EXERCISE BRIEF: Tally the lines below that include "Sample" and give only the total.

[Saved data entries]
=======

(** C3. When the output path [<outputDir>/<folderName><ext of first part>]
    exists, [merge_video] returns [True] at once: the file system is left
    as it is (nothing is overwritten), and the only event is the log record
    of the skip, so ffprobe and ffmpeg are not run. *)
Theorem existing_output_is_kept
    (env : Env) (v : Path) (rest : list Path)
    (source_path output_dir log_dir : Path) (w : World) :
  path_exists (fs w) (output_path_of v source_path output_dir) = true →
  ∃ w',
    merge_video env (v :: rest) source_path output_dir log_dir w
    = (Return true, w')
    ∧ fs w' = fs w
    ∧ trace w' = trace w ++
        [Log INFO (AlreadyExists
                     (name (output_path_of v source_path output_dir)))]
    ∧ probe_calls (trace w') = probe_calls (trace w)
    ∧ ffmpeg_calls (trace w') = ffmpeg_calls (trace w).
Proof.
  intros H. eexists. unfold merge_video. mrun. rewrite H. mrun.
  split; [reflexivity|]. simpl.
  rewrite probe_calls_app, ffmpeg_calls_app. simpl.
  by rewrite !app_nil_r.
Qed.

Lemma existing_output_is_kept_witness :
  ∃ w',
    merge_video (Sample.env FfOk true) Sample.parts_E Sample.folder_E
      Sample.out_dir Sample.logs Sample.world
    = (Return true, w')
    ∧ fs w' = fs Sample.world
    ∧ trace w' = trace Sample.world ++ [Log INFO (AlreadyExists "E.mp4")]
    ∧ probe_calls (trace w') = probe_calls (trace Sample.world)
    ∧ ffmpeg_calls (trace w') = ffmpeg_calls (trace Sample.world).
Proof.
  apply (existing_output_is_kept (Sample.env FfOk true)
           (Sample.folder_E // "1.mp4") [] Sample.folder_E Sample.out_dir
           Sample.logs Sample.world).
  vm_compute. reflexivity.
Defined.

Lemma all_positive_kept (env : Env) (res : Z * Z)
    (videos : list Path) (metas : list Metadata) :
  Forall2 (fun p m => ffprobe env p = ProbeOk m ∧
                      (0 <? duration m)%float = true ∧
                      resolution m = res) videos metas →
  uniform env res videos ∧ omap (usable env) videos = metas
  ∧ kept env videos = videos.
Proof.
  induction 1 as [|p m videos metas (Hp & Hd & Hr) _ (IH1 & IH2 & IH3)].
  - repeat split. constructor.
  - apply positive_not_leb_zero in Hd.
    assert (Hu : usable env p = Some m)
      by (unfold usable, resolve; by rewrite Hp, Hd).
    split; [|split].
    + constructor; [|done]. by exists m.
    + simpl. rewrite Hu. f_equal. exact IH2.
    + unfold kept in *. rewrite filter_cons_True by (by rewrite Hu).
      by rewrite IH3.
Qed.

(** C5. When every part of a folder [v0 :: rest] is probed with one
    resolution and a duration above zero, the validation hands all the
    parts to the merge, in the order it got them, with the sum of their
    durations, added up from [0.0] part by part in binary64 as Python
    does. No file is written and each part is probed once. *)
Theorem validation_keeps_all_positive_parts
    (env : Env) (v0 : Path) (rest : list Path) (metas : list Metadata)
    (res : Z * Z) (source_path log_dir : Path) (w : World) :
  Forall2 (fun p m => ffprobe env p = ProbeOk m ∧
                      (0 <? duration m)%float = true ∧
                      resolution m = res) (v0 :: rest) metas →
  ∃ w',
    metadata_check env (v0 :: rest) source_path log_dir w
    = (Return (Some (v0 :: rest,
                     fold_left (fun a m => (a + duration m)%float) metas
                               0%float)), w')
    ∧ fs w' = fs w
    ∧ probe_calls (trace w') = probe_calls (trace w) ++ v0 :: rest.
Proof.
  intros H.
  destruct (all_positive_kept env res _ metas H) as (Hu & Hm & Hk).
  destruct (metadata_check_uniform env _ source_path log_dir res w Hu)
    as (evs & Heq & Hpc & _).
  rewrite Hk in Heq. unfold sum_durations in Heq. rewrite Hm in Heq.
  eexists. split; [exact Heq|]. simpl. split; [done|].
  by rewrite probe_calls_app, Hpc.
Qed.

=======

COMPLETED TASK: 9